Intermixture detection as binary classification. The task is to distinguish data sets containing binding sites of a single TF (M = 1) from those where binding sites of two TFs are intermixed (M = 2). (A) Histograms of intermixture measure for both classes normalized by the number of members of each class. (B) Classification performance with varying intermixture threshold according to ROC and PR curves. (C) Different aggregating performance measures as function of the intermixture threshold.
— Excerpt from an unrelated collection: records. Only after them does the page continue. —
Lemma confined_apply_movement ctx repos t tid wallet at_ : t_walletID t ∈ ids -> w_id wallet ∈ ids ->
  confined ids (fun _ => True) (apply_movement ctx (traced repos) t tid wallet at_)
    (apply_movement ctx repos t tid wallet at_).
Proof using Type.
  intros Ht Hw. unfold apply_movement.
  apply (confined_catch _ (fun mv : Movement * bool => mv.2 = true ->
    w_id (mv_Wallet mv.1) = w_id wallet /\ le_walletID (mv_Entry mv.1) = w_id wallet)).
  - unfold Submit_movement. destruct (negb _); [by apply confined_ret|].
    eapply confined_bind; [apply confined_wrap, confined_NewLedgerEntryID|]. intros eid _. confine1.
    apply confined_ret. intros _. by eapply wallet_movement_wallet.
  - intros [movement moved] Hm. cbn [fst snd] in Hm. confine1.
    match goal with H : MarkProcessed _ _ _ = _ |- _ => apply MarkProcessed_wallet in H end.
    destruct moved; cbn [negb]; [|apply confined_insert_and_emit; congruence].
    destruct (Hm eq_refl) as [Hw' He]. rewrite <- Hw' in He.
    assert (w_id (mv_Wallet movement) ∈ ids) by congruence.
    assert (le_walletID (mv_Entry movement) ∈ ids) by congruence. assert (t_walletID a ∈ ids) by congruence. confine.
  - intros e. unfold Submit_reject. destruct (As_domain e); confine1; [|done]. apply confined_insert_and_emit.
    match goal with H : Tx_Reject _ _ _ = _ |- _ => by rewrite (Tx_Reject_wallet _ _ _ _ H) end.
Qed.
End use_cases.
#[export] Hint Resolve confined_emit confined_nextAttemptAt confined_resolveReference confined_NewLedgerEntryID : confined.
#[export] Hint Resolve confined_applyReversal confined_insert_and_emit confined_Submit_resolve confined_apply_movement : confined.

(** *** The units of work *)

Abbreviation ruled := (fun tr => one_wallet tr = true) (only parsing).

Lemma on_no_row tr : forallb (on_row []) tr = true -> tr = [].
Proof.
  destruct tr as [|a tr]; [done|]. cbn. intros [Ha _]%andb_prop.
  destruct a; try done; apply bool_decide_eq_true in Ha; by apply not_elem_of_nil in Ha.
Qed.

Section units.
Context {W : Type}.

Lemma notes_confined {A} (P : A -> Prop) (m : M (Traced W) A) m' : confined [] P m m' -> notes ruled m m'.
Proof.
  intros Hm tr w. destruct (Hm tr w) as (r & w' & new & E & E' & Hn & _). exists r, w', new.
  by rewrite (on_no_row new Hn) in *.
Qed.

Lemma notes_catch {A B} (P : A -> Prop) (m : M (Traced W) A) m' (k : A -> M (Traced W) B) k' h h' :
  confined [] P m m' -> (forall a, P a -> notes ruled (k a) (k' a)) -> (forall e, notes ruled (h e) (h' e)) ->
  notes ruled (catch m k h) (catch m' k' h').
Proof.
  intros Hm Hk Hh tr w. destruct (Hm tr w) as (r & w1 & n1 & E & E' & Hn & HP).
  rewrite (on_no_row n1 Hn), app_nil_r in E. unfold catch. rewrite E, E'. destruct r; [by apply Hk|by apply Hh].
Qed.

Lemma notes_throw {A} e : notes (A := A) (W := W) ruled (throw e) (throw e).
Proof. apply (notes_confined (fun _ => True)), confined_throw. Qed.

Lemma notes_bind {A B} (P : A -> Prop) (m : M (Traced W) A) m' (f : A -> M (Traced W) B) f' :
  confined [] P m m' -> (forall a, P a -> notes ruled (f a) (f' a)) -> notes ruled (m ≫= f) (m' ≫= f').
Proof. intros Hm Hf. by apply (notes_catch P m m' f f' throw throw); [..|intros e; apply notes_throw]. Qed.

(** The first statement on a wallet: what follows stays on its row. *)
Lemma notes_lock {A} repos id (k : Wallet -> M (Traced W) A) k' (Q : A -> Prop) :
  (forall wallet, confined [id; w_id wallet] Q (k wallet) (k' wallet)) ->
  notes ruled (w_FindByIDForUpdate (r_Wallets (traced repos)) id ≫= k) (w_FindByIDForUpdate (r_Wallets repos) id ≫= k').
Proof.
  intros Hk tr w. unfold mbind, M_bind. cbn [w_FindByIDForUpdate r_Wallets traced]. unfold noted. cbn [fst snd].
  destruct (w_FindByIDForUpdate (r_Wallets repos) id w) as [[wallet|e] w1]; unfold locked_note.
  - destruct (Hk wallet (tr ++ [Locked id (Some (w_id wallet))]) w1) as (r & w2 & new & E & E' & Hn & _).
    exists r, w2, (Locked id (Some (w_id wallet)) :: new). rewrite E, <- app_assoc. by split_and!.
  - by exists (Err e), w1, [Locked id None].
Qed.

Lemma notes_create {A} repos wallet (k : unit -> M (Traced W) A) k' (Q : A -> Prop) :
  (forall u, confined [w_id wallet] Q (k u) (k' u)) ->
  notes ruled (w_Insert (r_Wallets (traced repos)) wallet ≫= k) (w_Insert (r_Wallets repos) wallet ≫= k').
Proof.
  intros Hk tr w. unfold mbind, M_bind. cbn [w_Insert r_Wallets traced]. unfold noted. cbn [fst snd].
  destruct (w_Insert (r_Wallets repos) wallet w) as [[u|e] w1].
  - destruct (Hk u (tr ++ [Created (w_id wallet)]) w1) as (r & w2 & new & E & E' & Hn & _).
    exists r, w2, (Created (w_id wallet) :: new). rewrite E, <- app_assoc. by split_and!.
  - by exists (Err e), w1, [Created (w_id wallet)].
Qed.

Context `{Clock W} `{IDGenerator W} `{Rand W}.
Implicit Types repos : Repositories W.

Lemma notes_Submit_apply waiting ctx repos p :
  notes ruled (Submit_apply waiting ctx (traced repos) p) (Submit_apply waiting ctx repos p).
Proof using Type.
  unfold Submit_apply. eapply notes_bind; [apply confined_wrap, confined_unnoted|intros tid _].
  eapply notes_bind; [apply confined_now|intros at_ _].
  eapply (notes_bind (fun t => t_walletID t = ps_walletID p));
    [apply confined_pure; intros t Ht; by apply NewExternalTransaction_wallet in Ht|intros t Ht].
  eapply notes_lock. intros wallet.
  assert (t_walletID t ∈ [ps_walletID p; w_id wallet]) by (rewrite Ht; left).
  assert (w_id wallet ∈ [ps_walletID p; w_id wallet]) by (right; left). confine.
Qed.

Lemma notes_ExecuteIn waiting ctx repos cmd :
  notes ruled (ExecuteIn waiting ctx (traced repos) cmd) (ExecuteIn waiting ctx repos cmd).
Proof using Type.
  unfold ExecuteIn. do 3 (eapply (notes_bind (fun _ => True)); [by apply confined_pure|intros ? _]).
  eapply notes_catch; [exact (confined_unnoted _ _)|..].
  - intros existing _. apply (notes_confined (fun _ => True)). by apply confined_pure.
  - intros e. destruct (negb _); [apply notes_throw|apply notes_Submit_apply].
Qed.

Lemma confined_Worker_reject ids ctx repos pending code at_ :
  confined ids (fun _ => True) (Worker_reject ctx (traced repos) pending code at_) (Worker_reject ctx repos pending code at_).
Proof using Type. unfold Worker_reject. confine. Qed.

Lemma confined_Worker_wait ids policy ctx repos pending at_ :
  confined ids (fun _ => True) (Worker_wait policy ctx (traced repos) pending at_) (Worker_wait policy ctx repos pending at_).
Proof using Type. unfold Worker_wait. pose proof confined_Worker_reject. confine. Qed.

Lemma notes_Worker_resolve policy ctx repos pending at_ :
  notes ruled (Worker_resolve policy ctx (traced repos) pending at_) (Worker_resolve policy ctx repos pending at_).
Proof using Type.
  unfold Worker_resolve. eapply (notes_lock _ _ _ _ (fun _ => True)). intros wallet. set (ids := [_; _]).
  assert (t_walletID pending ∈ ids) by left. assert (w_id wallet ∈ ids) by (right; left).
  pose proof confined_Worker_reject. pose proof confined_Worker_wait. confine.
Qed.
(** ** Stopping *)

(** The first and the last action of a hook that ends a user of the pool. *)
Definition first_of (h : hook) : action := match h with HLoop s => Cancel s | _ => StopAccepting Business end.
Definition last_of (h : hook) : action := match h with HLoop s => Join s | _ => Drain Business end.

(** It has been told to end: it takes nothing new. *)
Definition told (h : hook) (p : process) : Prop :=
  match h with HLoop s => s ∈ ps_cancelled p | _ => Business ∉ ps_listening p end.

(** It has ended, or was left behind. *)
Definition ended (h : hook) (p : process) : Prop :=
  match h with
  | HLoop s => forall t, t ∈ ps_alive p -> t.1 = s -> ps_deadline p = true /\ s ∈ ps_cancelled p
  | _ => Business ∉ ps_listening p /\ (Business ∈ ps_inflight p -> Business ∈ ps_cut p)
  end.

(** It was never there. *)
Definition absent (h : hook) (p : process) : Prop :=
  match h with
  | HLoop s => forall t, t ∈ ps_alive p -> t.1 <> s
  | _ => Business ∉ ps_listening p /\ Business ∉ ps_inflight p
  end.

Lemma absent_ended h p : absent h p -> ended h p.
Proof. destruct h; cbn; naive_solver. Qed.

Ltac process := repeat match goal with H : does _ _ _ |- _ => inversion H; clear H; subst
  | H : works _ _ |- _ => inversion H; clear H; subst end; cbn in *; try done;
  rewrite ?list_elem_of_filter, ?elem_of_cons in *;
  try match goal with H : _ = _ ++ _ :: _ |- _ => rewrite H in * end;
  repeat setoid_rewrite elem_of_app; repeat setoid_rewrite elem_of_cons; try naive_solver;
  try (intros Hall ? ?; apply Hall; tauto).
The optimal threshold is marked by vertical dashed line. (D) Example of a data set that IMD classifies as intermixture, where the second component is a binding site that occurs within a transposable element and has thus been massively amplified in the genome. (E) Dependence of the intermixture measure on the disparity of the sample sizes of the intermixed data sets. The legend indicates the total sample size, distinguishing between small (N < 1000), medium and large (N > 10 000). (F) Example where the sample size disparity is so high that the sequence logo of the intermixture is virtually identical to that the larger data set (Spi1). De-mixing then reveals only heterogeneities with the Spi1 motif instead of recovering the two ground-truth PWMs. (G) Examples for data sets that are so similar that inter-motif heterogeneity appears as intra-motif heterogeneity.